• _TO DO_: After locating the line that contains "Variable World : Type." in the records below, write out exactly that line and each line after it through the one that contains "Variable atexit_unregister : World → World.", and nothing else.

• _TASK INPUTS_:
╔══

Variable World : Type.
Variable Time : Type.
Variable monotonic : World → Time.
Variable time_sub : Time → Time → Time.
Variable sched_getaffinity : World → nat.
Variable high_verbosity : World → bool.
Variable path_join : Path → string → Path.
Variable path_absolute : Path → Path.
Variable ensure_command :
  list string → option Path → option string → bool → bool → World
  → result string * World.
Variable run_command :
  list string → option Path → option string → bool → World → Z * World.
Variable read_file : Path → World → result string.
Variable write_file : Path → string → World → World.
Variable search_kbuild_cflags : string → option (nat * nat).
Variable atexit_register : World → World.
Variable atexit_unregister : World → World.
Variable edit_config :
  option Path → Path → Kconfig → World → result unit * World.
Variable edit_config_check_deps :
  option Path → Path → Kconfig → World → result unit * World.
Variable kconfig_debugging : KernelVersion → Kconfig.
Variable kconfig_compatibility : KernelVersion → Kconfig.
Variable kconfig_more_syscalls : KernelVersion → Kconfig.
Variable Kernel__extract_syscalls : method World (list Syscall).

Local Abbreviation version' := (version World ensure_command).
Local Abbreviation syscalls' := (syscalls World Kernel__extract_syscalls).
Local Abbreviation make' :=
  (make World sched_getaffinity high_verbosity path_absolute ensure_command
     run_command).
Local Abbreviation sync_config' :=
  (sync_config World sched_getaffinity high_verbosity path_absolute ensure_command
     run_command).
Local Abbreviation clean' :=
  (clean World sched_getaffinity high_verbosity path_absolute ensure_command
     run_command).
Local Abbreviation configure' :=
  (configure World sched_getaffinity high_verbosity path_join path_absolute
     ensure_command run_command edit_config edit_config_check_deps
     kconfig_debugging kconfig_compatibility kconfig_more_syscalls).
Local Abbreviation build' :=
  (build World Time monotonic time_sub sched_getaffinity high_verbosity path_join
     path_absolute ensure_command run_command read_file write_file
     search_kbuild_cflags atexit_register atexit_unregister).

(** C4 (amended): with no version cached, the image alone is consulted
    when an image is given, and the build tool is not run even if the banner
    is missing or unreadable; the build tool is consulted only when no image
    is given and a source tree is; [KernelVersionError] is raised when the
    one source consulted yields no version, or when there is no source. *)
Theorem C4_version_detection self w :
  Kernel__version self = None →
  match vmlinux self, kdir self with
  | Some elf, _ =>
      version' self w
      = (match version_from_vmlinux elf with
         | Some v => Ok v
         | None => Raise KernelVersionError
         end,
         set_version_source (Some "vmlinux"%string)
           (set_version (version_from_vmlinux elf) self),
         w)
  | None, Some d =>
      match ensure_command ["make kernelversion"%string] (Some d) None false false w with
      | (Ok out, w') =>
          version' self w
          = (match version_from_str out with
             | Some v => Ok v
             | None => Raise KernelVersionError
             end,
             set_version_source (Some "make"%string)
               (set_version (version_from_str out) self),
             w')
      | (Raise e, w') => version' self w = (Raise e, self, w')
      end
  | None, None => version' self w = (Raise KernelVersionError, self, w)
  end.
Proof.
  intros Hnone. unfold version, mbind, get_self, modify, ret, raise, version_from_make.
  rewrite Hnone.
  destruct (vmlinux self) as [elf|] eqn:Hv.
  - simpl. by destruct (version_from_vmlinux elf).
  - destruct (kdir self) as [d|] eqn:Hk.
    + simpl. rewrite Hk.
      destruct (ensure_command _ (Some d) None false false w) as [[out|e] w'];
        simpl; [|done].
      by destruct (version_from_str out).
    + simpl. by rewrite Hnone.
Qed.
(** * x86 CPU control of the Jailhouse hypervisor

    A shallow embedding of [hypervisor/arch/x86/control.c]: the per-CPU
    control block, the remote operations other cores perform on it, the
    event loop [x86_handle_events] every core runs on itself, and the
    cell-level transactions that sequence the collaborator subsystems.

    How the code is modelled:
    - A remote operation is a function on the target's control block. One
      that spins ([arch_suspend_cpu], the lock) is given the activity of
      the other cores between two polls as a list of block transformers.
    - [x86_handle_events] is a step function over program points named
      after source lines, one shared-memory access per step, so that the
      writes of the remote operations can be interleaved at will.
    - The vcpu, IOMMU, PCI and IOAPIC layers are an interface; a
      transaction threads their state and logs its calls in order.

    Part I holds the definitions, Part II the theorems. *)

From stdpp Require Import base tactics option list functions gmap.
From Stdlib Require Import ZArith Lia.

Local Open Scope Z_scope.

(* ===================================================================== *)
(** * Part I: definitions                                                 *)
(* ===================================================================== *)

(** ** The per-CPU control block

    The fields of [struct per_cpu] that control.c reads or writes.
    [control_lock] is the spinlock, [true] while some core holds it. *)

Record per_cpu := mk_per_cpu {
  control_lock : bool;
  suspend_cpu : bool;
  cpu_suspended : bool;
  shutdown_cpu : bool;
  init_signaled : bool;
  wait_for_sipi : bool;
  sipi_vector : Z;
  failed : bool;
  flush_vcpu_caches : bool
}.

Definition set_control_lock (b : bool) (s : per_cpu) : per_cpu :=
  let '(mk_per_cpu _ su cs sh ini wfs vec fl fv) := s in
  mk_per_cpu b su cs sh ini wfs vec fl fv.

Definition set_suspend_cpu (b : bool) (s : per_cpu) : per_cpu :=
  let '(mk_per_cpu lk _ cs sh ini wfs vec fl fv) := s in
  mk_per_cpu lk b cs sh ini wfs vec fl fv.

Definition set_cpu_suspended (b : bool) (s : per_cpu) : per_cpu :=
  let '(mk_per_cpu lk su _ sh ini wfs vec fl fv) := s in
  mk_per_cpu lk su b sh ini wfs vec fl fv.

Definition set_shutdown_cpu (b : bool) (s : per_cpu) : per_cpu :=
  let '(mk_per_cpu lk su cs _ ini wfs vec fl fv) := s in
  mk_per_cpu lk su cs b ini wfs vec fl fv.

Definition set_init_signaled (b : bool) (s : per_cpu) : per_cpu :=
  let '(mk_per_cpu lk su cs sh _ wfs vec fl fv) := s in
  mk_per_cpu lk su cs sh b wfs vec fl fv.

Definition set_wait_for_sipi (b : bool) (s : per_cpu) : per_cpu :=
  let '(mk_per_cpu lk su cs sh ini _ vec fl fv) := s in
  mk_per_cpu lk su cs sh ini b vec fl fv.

╚══
╔══

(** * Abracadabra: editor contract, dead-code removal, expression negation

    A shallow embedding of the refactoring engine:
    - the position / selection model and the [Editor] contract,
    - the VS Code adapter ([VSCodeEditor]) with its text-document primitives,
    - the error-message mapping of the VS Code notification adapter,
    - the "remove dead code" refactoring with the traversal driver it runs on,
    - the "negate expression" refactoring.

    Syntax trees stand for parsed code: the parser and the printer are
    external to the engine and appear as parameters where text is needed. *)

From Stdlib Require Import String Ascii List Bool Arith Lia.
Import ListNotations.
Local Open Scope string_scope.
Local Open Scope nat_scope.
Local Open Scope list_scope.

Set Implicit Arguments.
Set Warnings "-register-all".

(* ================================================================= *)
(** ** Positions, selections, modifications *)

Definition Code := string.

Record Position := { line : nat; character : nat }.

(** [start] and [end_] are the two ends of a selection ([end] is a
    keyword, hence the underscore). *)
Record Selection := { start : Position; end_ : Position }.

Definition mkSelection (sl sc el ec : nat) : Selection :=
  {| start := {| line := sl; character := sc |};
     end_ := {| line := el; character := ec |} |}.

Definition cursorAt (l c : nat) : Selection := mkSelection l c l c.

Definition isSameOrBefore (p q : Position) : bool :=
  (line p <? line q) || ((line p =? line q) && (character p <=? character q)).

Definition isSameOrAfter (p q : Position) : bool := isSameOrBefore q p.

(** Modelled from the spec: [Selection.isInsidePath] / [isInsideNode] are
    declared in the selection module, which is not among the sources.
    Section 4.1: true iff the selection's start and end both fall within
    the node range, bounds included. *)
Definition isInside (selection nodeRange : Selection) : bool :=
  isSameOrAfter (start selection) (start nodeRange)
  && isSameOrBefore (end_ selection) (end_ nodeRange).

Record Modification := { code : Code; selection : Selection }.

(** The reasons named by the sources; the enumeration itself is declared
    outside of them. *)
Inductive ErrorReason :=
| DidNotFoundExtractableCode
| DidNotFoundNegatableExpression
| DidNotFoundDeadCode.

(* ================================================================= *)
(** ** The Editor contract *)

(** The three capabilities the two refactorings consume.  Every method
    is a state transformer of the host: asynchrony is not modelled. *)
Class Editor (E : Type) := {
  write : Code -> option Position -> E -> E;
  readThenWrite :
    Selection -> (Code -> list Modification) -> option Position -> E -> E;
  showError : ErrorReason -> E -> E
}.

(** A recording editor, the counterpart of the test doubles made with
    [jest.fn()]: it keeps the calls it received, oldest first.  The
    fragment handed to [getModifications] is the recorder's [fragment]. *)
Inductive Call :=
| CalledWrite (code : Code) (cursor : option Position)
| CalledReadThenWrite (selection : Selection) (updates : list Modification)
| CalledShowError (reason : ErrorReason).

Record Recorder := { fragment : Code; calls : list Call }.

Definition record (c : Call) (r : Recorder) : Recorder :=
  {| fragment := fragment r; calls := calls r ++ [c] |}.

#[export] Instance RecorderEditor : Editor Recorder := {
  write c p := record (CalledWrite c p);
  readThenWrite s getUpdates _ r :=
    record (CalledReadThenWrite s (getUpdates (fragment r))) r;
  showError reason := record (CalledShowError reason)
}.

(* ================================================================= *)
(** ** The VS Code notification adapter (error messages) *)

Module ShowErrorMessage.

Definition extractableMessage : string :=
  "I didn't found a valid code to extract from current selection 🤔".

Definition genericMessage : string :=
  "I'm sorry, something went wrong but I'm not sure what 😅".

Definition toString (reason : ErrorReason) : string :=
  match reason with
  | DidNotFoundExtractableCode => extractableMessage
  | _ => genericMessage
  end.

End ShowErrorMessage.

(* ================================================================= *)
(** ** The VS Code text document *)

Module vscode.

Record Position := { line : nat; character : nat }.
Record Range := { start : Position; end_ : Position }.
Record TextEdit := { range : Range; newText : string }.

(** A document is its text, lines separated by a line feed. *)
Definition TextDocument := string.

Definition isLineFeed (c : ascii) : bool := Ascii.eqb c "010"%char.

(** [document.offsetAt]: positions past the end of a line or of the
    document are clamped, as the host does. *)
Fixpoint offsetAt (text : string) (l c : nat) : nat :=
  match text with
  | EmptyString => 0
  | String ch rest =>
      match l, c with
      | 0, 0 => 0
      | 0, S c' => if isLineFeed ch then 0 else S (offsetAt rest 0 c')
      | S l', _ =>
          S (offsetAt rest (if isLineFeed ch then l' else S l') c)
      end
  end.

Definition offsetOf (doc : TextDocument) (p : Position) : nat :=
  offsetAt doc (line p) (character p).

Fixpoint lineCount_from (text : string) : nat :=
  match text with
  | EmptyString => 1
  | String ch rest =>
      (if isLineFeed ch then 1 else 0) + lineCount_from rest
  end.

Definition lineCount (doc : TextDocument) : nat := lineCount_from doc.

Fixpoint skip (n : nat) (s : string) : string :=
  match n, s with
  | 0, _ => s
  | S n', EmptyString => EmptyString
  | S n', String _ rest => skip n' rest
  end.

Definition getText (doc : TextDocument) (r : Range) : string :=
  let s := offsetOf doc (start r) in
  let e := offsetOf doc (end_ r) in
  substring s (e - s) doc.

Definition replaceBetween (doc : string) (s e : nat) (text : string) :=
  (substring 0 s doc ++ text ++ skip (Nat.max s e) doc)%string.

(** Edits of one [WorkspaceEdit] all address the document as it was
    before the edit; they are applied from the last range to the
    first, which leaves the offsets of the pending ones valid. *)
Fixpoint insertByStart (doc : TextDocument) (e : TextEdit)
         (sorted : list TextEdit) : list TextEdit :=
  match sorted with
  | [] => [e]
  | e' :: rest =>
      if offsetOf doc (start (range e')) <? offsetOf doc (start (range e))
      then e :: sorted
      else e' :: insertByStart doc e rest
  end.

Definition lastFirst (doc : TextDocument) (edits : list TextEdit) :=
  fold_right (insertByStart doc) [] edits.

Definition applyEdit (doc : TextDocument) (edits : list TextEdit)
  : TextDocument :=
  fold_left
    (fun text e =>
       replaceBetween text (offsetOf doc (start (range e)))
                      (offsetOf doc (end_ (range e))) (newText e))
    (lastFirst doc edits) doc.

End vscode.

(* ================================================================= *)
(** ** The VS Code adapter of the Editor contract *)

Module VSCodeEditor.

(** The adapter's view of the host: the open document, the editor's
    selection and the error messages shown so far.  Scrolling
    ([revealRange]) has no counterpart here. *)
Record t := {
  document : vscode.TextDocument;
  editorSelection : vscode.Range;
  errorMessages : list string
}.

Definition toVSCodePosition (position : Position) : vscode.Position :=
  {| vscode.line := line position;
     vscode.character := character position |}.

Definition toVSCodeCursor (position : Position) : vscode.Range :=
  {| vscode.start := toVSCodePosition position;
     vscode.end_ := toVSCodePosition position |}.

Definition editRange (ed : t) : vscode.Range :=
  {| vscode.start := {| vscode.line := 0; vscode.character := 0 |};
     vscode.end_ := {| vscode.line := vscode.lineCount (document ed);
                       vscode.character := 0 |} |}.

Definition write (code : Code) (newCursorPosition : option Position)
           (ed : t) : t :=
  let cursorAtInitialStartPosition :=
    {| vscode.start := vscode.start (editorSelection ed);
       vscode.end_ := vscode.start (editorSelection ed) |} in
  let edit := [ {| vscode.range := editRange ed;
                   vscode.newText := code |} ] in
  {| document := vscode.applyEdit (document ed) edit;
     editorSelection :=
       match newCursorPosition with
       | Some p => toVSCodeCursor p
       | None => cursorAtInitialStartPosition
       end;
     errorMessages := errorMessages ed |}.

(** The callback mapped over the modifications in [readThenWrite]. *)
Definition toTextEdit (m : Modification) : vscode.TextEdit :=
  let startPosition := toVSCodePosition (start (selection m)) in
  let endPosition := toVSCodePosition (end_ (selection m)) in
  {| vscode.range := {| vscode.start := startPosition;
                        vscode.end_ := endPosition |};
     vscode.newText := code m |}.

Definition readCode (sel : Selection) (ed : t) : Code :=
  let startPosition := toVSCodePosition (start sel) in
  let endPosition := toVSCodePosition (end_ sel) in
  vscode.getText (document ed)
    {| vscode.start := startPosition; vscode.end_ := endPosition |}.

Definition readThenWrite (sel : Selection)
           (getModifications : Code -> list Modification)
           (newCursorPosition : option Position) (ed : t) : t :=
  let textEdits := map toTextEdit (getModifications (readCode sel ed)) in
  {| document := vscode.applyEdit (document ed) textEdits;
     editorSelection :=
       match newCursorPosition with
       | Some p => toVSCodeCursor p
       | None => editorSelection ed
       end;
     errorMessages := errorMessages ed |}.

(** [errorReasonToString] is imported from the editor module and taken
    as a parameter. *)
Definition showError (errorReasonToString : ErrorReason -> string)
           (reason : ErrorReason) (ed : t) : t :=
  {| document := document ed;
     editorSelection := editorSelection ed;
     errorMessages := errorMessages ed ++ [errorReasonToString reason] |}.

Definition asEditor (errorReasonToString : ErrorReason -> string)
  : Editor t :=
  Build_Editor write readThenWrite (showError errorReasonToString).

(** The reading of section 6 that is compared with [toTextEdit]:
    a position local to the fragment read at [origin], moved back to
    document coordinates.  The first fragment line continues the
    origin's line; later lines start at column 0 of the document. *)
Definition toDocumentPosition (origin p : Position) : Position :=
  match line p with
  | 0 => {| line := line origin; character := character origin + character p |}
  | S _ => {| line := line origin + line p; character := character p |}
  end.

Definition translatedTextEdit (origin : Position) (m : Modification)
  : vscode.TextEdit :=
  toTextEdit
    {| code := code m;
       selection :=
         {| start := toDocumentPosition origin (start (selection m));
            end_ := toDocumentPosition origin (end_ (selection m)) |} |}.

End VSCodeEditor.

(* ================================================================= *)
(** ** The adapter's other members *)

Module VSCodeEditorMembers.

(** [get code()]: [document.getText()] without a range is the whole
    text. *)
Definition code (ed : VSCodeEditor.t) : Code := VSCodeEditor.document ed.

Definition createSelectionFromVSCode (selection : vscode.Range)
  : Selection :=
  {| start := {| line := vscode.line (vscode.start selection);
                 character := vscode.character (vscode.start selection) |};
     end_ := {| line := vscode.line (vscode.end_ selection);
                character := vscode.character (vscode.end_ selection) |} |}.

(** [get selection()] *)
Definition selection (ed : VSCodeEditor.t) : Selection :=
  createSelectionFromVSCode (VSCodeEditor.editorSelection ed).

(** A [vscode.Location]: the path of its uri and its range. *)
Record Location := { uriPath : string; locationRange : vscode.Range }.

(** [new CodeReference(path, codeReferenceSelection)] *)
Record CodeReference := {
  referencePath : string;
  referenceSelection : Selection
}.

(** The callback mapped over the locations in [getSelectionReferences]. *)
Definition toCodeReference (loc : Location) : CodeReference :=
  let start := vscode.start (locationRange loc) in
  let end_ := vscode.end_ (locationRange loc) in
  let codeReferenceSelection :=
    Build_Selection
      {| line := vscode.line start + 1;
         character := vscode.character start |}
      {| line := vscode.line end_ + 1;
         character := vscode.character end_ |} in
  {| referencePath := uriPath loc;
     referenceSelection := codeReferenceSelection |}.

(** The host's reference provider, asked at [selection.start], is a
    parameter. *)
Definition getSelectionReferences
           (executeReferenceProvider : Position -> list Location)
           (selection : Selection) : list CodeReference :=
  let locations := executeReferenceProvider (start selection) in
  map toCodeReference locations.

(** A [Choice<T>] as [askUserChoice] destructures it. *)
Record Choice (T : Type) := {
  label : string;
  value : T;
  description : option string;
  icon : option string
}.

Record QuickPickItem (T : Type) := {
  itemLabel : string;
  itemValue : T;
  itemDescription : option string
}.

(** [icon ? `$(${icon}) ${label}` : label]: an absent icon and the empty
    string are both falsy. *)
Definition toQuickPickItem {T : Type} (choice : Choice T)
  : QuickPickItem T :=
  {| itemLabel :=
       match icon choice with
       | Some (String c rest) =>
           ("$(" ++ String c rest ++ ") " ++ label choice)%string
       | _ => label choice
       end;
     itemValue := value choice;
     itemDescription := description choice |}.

╚══

• _ANSWER BOX_:
Variable World : Type.
Variable Time : Type.
Variable monotonic : World → Time.
Variable time_sub : Time → Time → Time.
Variable sched_getaffinity : World → nat.
Variable high_verbosity : World → bool.
Variable path_join : Path → string → Path.
Variable path_absolute : Path → Path.
Variable ensure_command :
  list string → option Path → option string → bool → bool → World
  → result string * World.
Variable run_command :
  list string → option Path → option string → bool → World → Z * World.
Variable read_file : Path → World → result string.
Variable write_file : Path → string → World → World.
Variable search_kbuild_cflags : string → option (nat * nat).
Variable atexit_register : World → World.
Variable atexit_unregister : World → World.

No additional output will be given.